* **Activity**: Every record shown below should be duplicated exactly.

'''

(* ===== verification/Clocks.v ===== *)
(** * Clocks of the M1 driver

    [src/ane/src/ane_dvfs.c] with [ane_dvfs_req.h]: the clock level asked for
    at power-up and withdrawn before suspend. [src/ane/src/ane_boost.c]: the
    minimum frequency held on every CPU cluster while a submission runs.

    The clock code is a sequence of register accesses; a run is their list, and
    the machine is a parameter: any function from the accesses so far to the
    word read. The boost code runs under its mutex, so a call is one step; the
    delayed work is a timer and a running instance between other calls. *)

From Stdlib Require Import String.
From S2P Require Import Prelude.

#[local] Open Scope Z_scope.

Module Dvfs.

Definition PS_ANE_SYS_ID : Z := 10.
Definition PS_ANE_SYS : Z := Z.shiftl 1 PS_ANE_SYS_ID.

Definition ane_dvfs_req_may_up (req : Z) : bool := Z.land req PS_ANE_SYS =? 0.
Definition ane_dvfs_req_up (req : Z) : Z := Z.lor req PS_ANE_SYS.
Definition ane_dvfs_req_down (req : Z) : Z := Z.land req (Z.lxor U64_MAX PS_ANE_SYS).
Definition ane_dvfs_req_is_up (req : Z) : bool := negb (Z.land req PS_ANE_SYS =? 0).

Definition DVFS_CMD_BASE : Z := 0x80000000.
Definition PTD_REG_PMP_STATUS : Z := 0x001.
Definition PTD_REG_PS_REQ : Z := 0x0f8.
Definition PTD_REG_PS_ACK : Z := 0x100.
Definition PTD_REG_ANE_LEVEL : Z := 0x10c.
Definition PTD_PMP_RUNNING : Z := 0x1.
Definition ANE_DVFS_MAX_TIMEOUTS : Z := 3.
Definition PTD_LEVEL_WORD : Z := 0x2000000000000000.
Definition ANE_DVFS_LEVEL_MAX : Z := 5.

'''

* **Task answer**:
(* ===== verification/Clocks.v ===== *)
(** * Clocks of the M1 driver

    [src/ane/src/ane_dvfs.c] with [ane_dvfs_req.h]: the clock level asked for
    at power-up and withdrawn before suspend. [src/ane/src/ane_boost.c]: the
    minimum frequency held on every CPU cluster while a submission runs.

    The clock code is a sequence of register accesses; a run is their list, and
    the machine is a parameter: any function from the accesses so far to the
    word read. The boost code runs under its mutex, so a call is one step; the
    delayed work is a timer and a running instance between other calls. *)

From Stdlib Require Import String.
From S2P Require Import Prelude.

#[local] Open Scope Z_scope.

Module Dvfs.

Definition PS_ANE_SYS_ID : Z := 10.
Definition PS_ANE_SYS : Z := Z.shiftl 1 PS_ANE_SYS_ID.

Definition ane_dvfs_req_may_up (req : Z) : bool := Z.land req PS_ANE_SYS =? 0.
Definition ane_dvfs_req_up (req : Z) : Z := Z.lor req PS_ANE_SYS.
Definition ane_dvfs_req_down (req : Z) : Z := Z.land req (Z.lxor U64_MAX PS_ANE_SYS).
Definition ane_dvfs_req_is_up (req : Z) : bool := negb (Z.land req PS_ANE_SYS =? 0).

Definition DVFS_CMD_BASE : Z := 0x80000000.
Definition PTD_REG_PMP_STATUS : Z := 0x001.
Definition PTD_REG_PS_REQ : Z := 0x0f8.
Definition PTD_REG_PS_ACK : Z := 0x100.
Definition PTD_REG_ANE_LEVEL : Z := 0x10c.
Definition PTD_PMP_RUNNING : Z := 0x1.
Definition ANE_DVFS_MAX_TIMEOUTS : Z := 3.
Definition PTD_LEVEL_WORD : Z := 0x2000000000000000.
Definition ANE_DVFS_LEVEL_MAX : Z := 5.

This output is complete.